Hardie then introduced the topic of climate change mitigation, noting that experts understand the problem but need to find a solution.
Moudrak began by drawing a distinction between natural and engineered infrastructure. She mentioned end-of-pipe systems and using roads to divert water as examples of engineered infrastructure. “You may have a wetland with a component that allows you to draw water storage, so you can store it when there is a time of flooding and you can release it and use it in a time of drought,” she said of natural infrastructure.
Dwayne Acton, Sackville’s town engineer, talked about Waterfowl Park as a local example of this. “The retention pond was designed to store the water while the tide is in and deal with those one-in-100-year storms that we discussed today,” Acton said. “[And] it’s not just a hole in the ground to store water. My co-worker Jamie Burke [senior manager of corporate projects] and I were adamant with biologists that it was a naturalized storm water retention pond.… [Waterfowl is] an engineered solution to our flooding problems as well as a natural asset that the town can enjoy for many years to come.”
When talking about engineered infrastructure, Moudrak talked about the fact that Canada is one of the world’s leading countries in terms of developing guidelines for preventing costs associated with damages to that infrastructure caused by disasters like flooding.
Moudrak told a story about two men who were trapped in an elevator as an example of where these guidelines might be useful: In 2018 a flash storm in Toronto flooded the basement of an office building. Two office workers were trapped in an elevator while trying to check on their cars in the underground parking lot. The elevator began to fill with water and the men had to stand on the handrails of the elevator in order to breathe before being rescued.
“That situation could have been easily prevented if there was a sensor in the elevator pit that sensed water and would automatically return the elevator to the ground or second floor,” Moudrak said.
Both Moudrak and Hardie agreed that infrastructure plays a role in the mitigation of economic losses associated with climate-driven natural catastrophes.
Moudrak also presented graphs that depicted economic losses associated with natural catastrophes. “The number of natural catastrophe events – such as floods, fires, droughts, hurricanes – around the world is going up as a function of time,” said Moudrak.
“My point is that when talking about climate change some people think it’s an issue of the future, that we have some luxury of time to wait and find some solutions,” said Moudrak. “The reality is that we’re seeing these extreme weather events driven by climate change already impacting the world today.
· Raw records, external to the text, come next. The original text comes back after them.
Lemma target_size (a : Q) :
  exists n : Z, (1 <= n)%Z /\ Qmax (Qabs (JS.round a)) 1 == inject_Z n.
Proof.
  unfold JS.round. rewrite abs_inject_Z.
  exists (Z.max (Z.abs (Qfloor (a + (1 # 2)))) 1). split; [lia|].
  apply (max_inject_Z _ 1).
Qed.

(** The scale derived from a target size reproduces it, and keeps the sign. *)
Lemma snapped_scale (size scale target : Q) :
  0 < size -> ~ scale == 0 -> 0 < target ->
  size * Qabs (target / size * JS.sign scale) == target
  /\ JS.sign (target / size * JS.sign scale) = JS.sign scale.
Proof.
  intros Hsize Hscale Htarget.
  assert (Hq : 0 < target / size) by (apply Qlt_shift_div_l; lra).
  destruct (Q_dec scale 0) as [[Hneg|Hpos]|Hz]; [| |contradiction].
  - rewrite (sign_neg _ Hneg). split.
    + rewrite Qabs_neg by lra. field. lra.
    + apply sign_neg. lra.
  - rewrite (sign_pos _ Hpos). split.
    + rewrite Qabs_pos by lra. field. lra.
    + apply sign_pos. lra.
Qed.

(** C5 (amended).  Over exact rationals: on a proxy rect of positive width
    and height and non-zero scales,
    [snapProxyRectToPixelGrid] moves the position to the nearest integer pixel
    and sets the scales so that width times |scaleX| is exactly
    max(|round(width * scaleX)|, 1), an integer of at least 1, and likewise
    for the height; the sign of each scale, hence the flip, is kept. *)
Theorem snapProxyRectToPixelGrid_commit (self : EntityId) (w : World) :
  let p := proxyRect (transformers w self) in
  let p' := proxyRectAfter self (snapProxyRectToPixelGrid self) w in
  0 < ProxyRect.width p -> 0 < ProxyRect.height p ->
  ~ ProxyRect.scaleX p == 0 -> ~ ProxyRect.scaleY p == 0 ->
  (ProxyRect.x p' = JS.round (ProxyRect.x p)
   /\ ProxyRect.x p' - (1 # 2) <= ProxyRect.x p < ProxyRect.x p' + (1 # 2))
  /\ (ProxyRect.y p' = JS.round (ProxyRect.y p)
      /\ ProxyRect.y p' - (1 # 2) <= ProxyRect.y p < ProxyRect.y p' + (1 # 2))
  /\ ProxyRect.width p' = ProxyRect.width p
  /\ ProxyRect.height p' = ProxyRect.height p
  /\ ProxyRect.width p' * Qabs (ProxyRect.scaleX p')
     == Qmax (Qabs (JS.round (ProxyRect.width p * ProxyRect.scaleX p))) 1
  /\ ProxyRect.height p' * Qabs (ProxyRect.scaleY p')
     == Qmax (Qabs (JS.round (ProxyRect.height p * ProxyRect.scaleY p))) 1
  /\ (exists n : Z, (1 <= n)%Z
        /\ ProxyRect.width p' * Qabs (ProxyRect.scaleX p') == inject_Z n)
  /\ (exists n : Z, (1 <= n)%Z
        /\ ProxyRect.height p' * Qabs (ProxyRect.scaleY p') == inject_Z n)
  /\ JS.sign (ProxyRect.scaleX p') = JS.sign (ProxyRect.scaleX p)
  /\ JS.sign (ProxyRect.scaleY p') = JS.sign (ProxyRect.scaleY p).
Proof.
  intros p p' Hw Hh Hsx Hsy. subst p'.
  rewrite snapProxyRectToPixelGrid_proxyRect. fold p.
  cbn [ProxyRect.x ProxyRect.y ProxyRect.width ProxyRect.height
       ProxyRect.scaleX ProxyRect.scaleY].
  destruct (target_size (ProxyRect.width p * ProxyRect.scaleX p)) as (nx & Hnx & Ex).
  destruct (target_size (ProxyRect.height p * ProxyRect.scaleY p)) as (ny & Hny & Ey).
  assert (Htx : 0 < Qmax (Qabs (JS.round (ProxyRect.width p * ProxyRect.scaleX p))) 1).
  { eapply Qlt_le_trans; [|apply Q.le_max_r]. reflexivity. }
  assert (Hty : 0 < Qmax (Qabs (JS.round (ProxyRect.height p * ProxyRect.scaleY p))) 1).
  { eapply Qlt_le_trans; [|apply Q.le_max_r]. reflexivity. }
  destruct (snapped_scale _ _ _ Hw Hsx Htx) as [Esx Ssx].
  destruct (snapped_scale _ _ _ Hh Hsy Hty) as [Esy Ssy].
  repeat split; auto; try apply round_bounds.
  - exists nx. split; [exact Hnx|]. now rewrite Esx.
  - exists ny. split; [exact Hny|]. now rewrite Esy.
Qed.

(** A 49 by 10 proxy rect at (3.5, -2.5), scaled by 0.02 and mirrored
    vertically by -1.26: it lands on (4, -2) with a size of 1 by 13. *)
Lemma snapProxyRectToPixelGrid_commit_witness :
  let w := exampleWorld (ProxyRect.mk (7 # 2) (- (5 # 2)) 49 10 (1 # 50) (- (63 # 50)) 0) true in
  let p' := proxyRectAfter layerA (snapProxyRectToPixelGrid layerA) w in
  ProxyRect.x p' = 4
  /\ ProxyRect.width p' * Qabs (ProxyRect.scaleX p') == 1
  /\ ProxyRect.height p' * Qabs (ProxyRect.scaleY p') == 13
  /\ JS.sign (ProxyRect.scaleY p') = -1.
Proof.
  intros w p'.
  destruct (snapProxyRectToPixelGrid_commit layerA w)
    as ((Hx & _) & _ & _ & _ & Hsx & Hsy & _ & _ & _ & Ssy).
  - reflexivity.
  - reflexivity.
  - discriminate.
  - discriminate.
  - fold p' in Hx, Hsx, Hsy, Ssy.
    split; [rewrite Hx; reflexivity|].
    split; [rewrite Hsx; reflexivity|].
    split; [rewrite Hsy; reflexivity|].
    rewrite Ssy. reflexivity.
Defined.

Lemma fitToBboxContain_proxyRect (env : Env) (self : EntityId) (w : World) :
  isTransformEnabled (transformers w self) = true ->
  let p := proxyRect (transformers w self) in
  let rect := bbox env in
  let gridSize := positionGridSize env in
  let scale := Qmin (Rect.width rect / ProxyRect.width p)
                    (Rect.height rect / ProxyRect.height p) in
  let scaledWidth := ProxyRect.width p * scale in
  let scaledHeight := ProxyRect.height p * scale in
  let centerX := Rect.x rect + (Rect.width rect - scaledWidth) / 2 in
  let centerY := Rect.y rect + (Rect.height rect - scaledHeight) / 2 in
  proxyRectAfter self (fitToBboxContain env self) w
  = ProxyRect.mk
      (Util.clamp
         (if JS.gtb gridSize 1 then Util.roundToMultiple centerX gridSize else centerX)
         (Rect.x rect) (Rect.x rect + Rect.width rect - scaledWidth))
      (Util.clamp
         (if JS.gtb gridSize 1 then Util.roundToMultiple centerY gridSize else centerY)
         (Rect.y rect) (Rect.y rect + Rect.height rect - scaledHeight))
      (ProxyRect.width p) (ProxyRect.height p) scale scale 0.
Proof.
  intros Hen. unfold proxyRectAfter, fitToBboxContain, syncObjectGroupWithProxyRect,
    bind, this, modify, emit.
  rewrite Hen. cbn [negb fst snd transformers]. rewrite String.eqb_refl. reflexivity.
Qed.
They’re costing a lot of money.”
Touching on what’s happening in Canada specifically, Moudrak presented a graph from the Insurance Bureau of Canada showing how many catastrophic events had occurred in Canada every year. For a weather event like a flood to be considered catastrophic it has to cause at least $25 million of damage.
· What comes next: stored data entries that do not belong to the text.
(** * Document OCR pipeline and upload router: a shallow embedding

    The development follows two programs of the repository:

    - [VietOcrServer]: [backend/vietocr-server.py], the detect-then-recognise
      HTTP service ([preprocess_image], [preprocess_for_detection], [ocr]);
    - [TriggerUpload]: [lambdas/trigger-upload/index.py], the per-document
      router ([process_legal_document], [process_with_existing_bedrock],
      [lambda_handler]).

    Python numbers are modelled as they are in the interpreter: [int] is
    [Z], [float] is IEEE-754 binary64 with round-to-nearest-even, taken from
    the executable specification [SpecFloat] of the Standard Library.
    Exceptions are an explicit outcome, and mutable objects (PIL images,
    the remote services) live in an explicit state that every call threads. *)

From Stdlib Require Import ZArith List String Ascii Bool Lia.
From Stdlib Require Import Floats.SpecFloat.
From stdpp Require Import base tactics option list.

Import ListNotations.
#[local] Open Scope Z_scope.

(** ** Python exceptions and the state-and-exception monad *)

Inductive exn : Type :=
| ZeroDivisionError
| ValueError
| OverflowError
| IndexError
| TypeError
| KeyError
| AttributeError
| JSONDecodeError
| UnboundLocalError
| ClientError            (* boto3: a remote call failed *)
| ParamValidationError   (* botocore: a parameter of the wrong type *)
| LibraryError           (* cv2 / PIL / model internals *)
| PlainException (msg : string).   (* raise Exception(msg) *)

Inductive outcome (A : Type) : Type :=
| Returns (a : A)
| Raises (e : exn).
Arguments Returns {A} a.
Arguments Raises {A} e.

Definition M (St A : Type) : Type := St -> outcome A * St.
“We have to reduce our emissions as quickly as possible. They’ve been climbing since the beginning of the Industrial Revolution and we need them to spike downwards really quickly,” said Hardie. “We need to stop polluting the atmosphere and then at the same time we need our natural systems, our natural carbon sinks, forests and wetlands to really balance back to help because together they can pull carbon out of the atmosphere and bring it back down on Earth.”